Date: 2026-03-18 07:35:47
Message-ID: 3b23e3b7-53d2-4784-b482-05cca3327acb@pgbackrest.org
Views: Whole Thread | Raw Message | Download mbox | Resend email
Thread:
Lists: pgsql-hackers

On 3/18/26 11:53, Michael Paquier wrote:
> On Wed, Mar 18, 2026 at 04:05:24AM +0000, David Steele wrote:
>> On 3/18/26 08:43, Michael Paquier wrote:
>>> I was wondering if we should have an assertion at least to cross-check
>>> that the contents we store in shared memory never go out-of-sync with
>>> the on-disk contents, in the shape of a USE_ASSERT_CHECKING block that
>>> calls get_controlfile() and memcmp()'s the contents between shmem and
>>> the on-disk file, while the LWLock is taken.
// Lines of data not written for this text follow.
(* ===== verification/TopologyGrow.v ===== *)
(** * Building the topology tree

    Adding a node keeps the invariant, and [topo_init] adds each CPU set at its place. *)

From S2P Require Import Prelude Slab Bitmap BitmapCorrect Wp Topology TopologyBase.

(** * Adding a node to the topology keeps the invariant *)

Lemma take_insert_end {X} (n : nat) (x : X) l : (n < length l)%nat → take (S n) (<[n := x]> l) = take n l ++ [x].
Proof.
  intros Hn. rewrite (take_S_r _ _ x) by (by apply list_lookup_insert_eq). by rewrite take_insert_ge.
Qed.

Lemma s32_residue z : s32 z mod two32 = z mod two32.
Proof. unfold s32. case_match; [by rewrite Zmod_mod|]. rewrite <-(Z_mod_plus_full _ 1), <-(Zmod_mod z), Z.mul_1_l, Z.sub_add. by rewrite Zmod_mod. Qed.
Lemma s32_succ z : s32 (s32 z + 1) = s32 (z + 1).
Proof. unfold s32 at 1 3. by rewrite <-(Zplus_mod_idemp_l (s32 z)), s32_residue, Zplus_mod_idemp_l. Qed.

Section grow.
Context {A : Type} `{SlabAllocator A}.
Implicit Types s : topo_state A.

(** A child more. *)
Definition add_kid (c : Z) (p : topology) : topology :=
  set_child (Z.to_nat (tp_nr_children p)) c (set_nr_children (tp_nr_children p + 1) p).

(** The state after the node [t] has been put at [mem] below [parent], which was [p]. *)
Definition grown s (parent : Z) (p : topology) (mem : Z) (t : topology) (id : Z) : topo_state A :=
  with_nr <[Z.to_nat (tp_level p) := s32 (nth (Z.to_nat (tp_level p)) (ts_nr s) 0 + 1)]>
    (with_nodes <[(tp_level p + 1, id) := mem]> (with_topo (λ M, <[parent := add_kid mem p]> (<[mem := t]> M)) s)).

Section add.
Context s (parent : Z) (p : topology) (mem m id : Z) (lk : list Z) (t : topology).
Context (Hok : topo_ok s) (Hp : ts_topo s !! parent = Some p) (Hmem : mem ≠ NULL) (Hfree : ts_topo s !! mem = None)
  (Hfresh : fresh_node s parent m (tp_level p + 1) id (Some p) t) (Hlevel : tp_level p < 4) (Hid : 0 <= id < NR_CPUS)
  (Hroom : ∃ mx, ts_max_children s !! Z.to_nat (tp_level p) = Some mx ∧ tp_nr_children p < mx)
  (Hm : mask (ts_bm s) m lk) (Hin : contains s parent lk) (Hdis : ∀ c, c ∈ kids p → ¬ meets s c lk).
Let s' := grown s parent p mem t id.

Lemma grow_node : node_ok s parent p.
Proof. by apply (to_node _ Hok). Qed.

Lemma grow_ne : mem ≠ parent.
Proof. congruence. Qed.

Lemma grow_kids : kids (add_kid mem p) = kids p ++ [mem].
Proof.
  pose proof grow_node as Hn. destruct (no_room _ _ _ Hn) as (mx & Hmx & Hlen & Hnr & _). destruct Hroom as (mx' & Hmx' & Hlt).
  unfold kids, add_kid. simpl. rewrite Z2Nat.inj_add by lia. rewrite Nat.add_1_r. apply take_insert_end. assert (mx' = mx) by congruence. lia.
Qed.

Lemma grow_at_mem : ts_topo s' !! mem = Some t.
Proof. unfold s', grown. simpl. rewrite lookup_insert_ne by (intros E; by apply grow_ne). apply lookup_insert_eq. Qed.
Lemma grow_at_parent : ts_topo s' !! parent = Some (add_kid mem p).
Proof. apply lookup_insert_eq. Qed.
Lemma grow_other a : a ≠ mem → a ≠ parent → ts_topo s' !! a = ts_topo s !! a.
Proof. intros H1 H2. unfold s', grown. simpl. by rewrite !lookup_insert_ne by congruence. Qed.

(** The old nodes keep everything but their children. *)
Lemma grow_keep a u : ts_topo s !! a = Some u → a ≠ mem ∧ ∃ u', ts_topo s' !! a = Some u' ∧ tp_parent u' = tp_parent u ∧
  tp_level u' = tp_level u ∧ tp_mask u' = tp_mask u ∧ tp_level_ids u' = tp_level_ids u ∧ (∀ c, c ∈ kids u → c ∈ kids u').
Proof.
  intros Hu. split; [congruence|]. destruct (decide (a = parent)) as [->|Hne].
  - assert (u = p) as -> by congruence. exists (add_kid mem p). split_and!; [apply grow_at_parent|done..|].
    intros c Hc. rewrite grow_kids. apply elem_of_app. by left.
  - exists u. rewrite grow_other by congruence. by split_and!.
Qed.
Lemma grow_back a u' : ts_topo s' !! a = Some u' → a = mem ∧ u' = t ∨ a ≠ mem ∧ ∃ u, ts_topo s !! a = Some u ∧ tp_parent u' = tp_parent u ∧
  tp_level u' = tp_level u ∧ tp_mask u' = tp_mask u ∧ tp_level_ids u' = tp_level_ids u.
Proof.
  intros Hu. destruct (decide (a = mem)) as [->|Hm']; [left; rewrite grow_at_mem in Hu; split; congruence|right; split; [done|]].
  destruct (decide (a = parent)) as [->|Hne]; [rewrite grow_at_parent in Hu; assert (u' = add_kid mem p) as -> by congruence; by exists p|].
  rewrite grow_other in Hu by done. by exists u'.
Qed.

Lemma grow_covers a x : a ≠ mem → covers s' a x = covers s a x.
Proof.
  intros Hne. unfold covers. destruct (decide (a = parent)) as [->|Hp']; [by rewrite grow_at_parent, Hp|]. by rewrite grow_other.
Qed.
Lemma grow_covers_mem x : covers s' mem x = cpu_in lk x.
Proof. unfold covers. rewrite grow_at_mem, (fn_mask _ _ _ _ _ _ _ Hfresh). by apply in_mask_words. Qed.
Lemma grow_kid_ne c a u : ts_topo s !! a = Some u → c ∈ kids u → c ≠ mem.
Proof. intros Hu Hc. destruct (no_kids _ _ _ (to_node _ Hok _ _ Hu) c Hc) as (k & Hk & _). congruence. Qed.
We ship the control file
>>> last on purpose, one reason being backups taken from standbys, so that
>>> may be sensible to do.
>>
>> As far as I can see this should always be true -- I audited all the
>>
>> LWLockAcquire(ControlFileLock, LW_EXCLUSIVE)
>>
>> sections and the file is always saved once if is updated. Let me see if I
>> can add this check without too much pain, e.g. an additional parameter.
>
> This matches with my reads of the code. The attached check, that can
> be applied on top of your patches, passes under check-world.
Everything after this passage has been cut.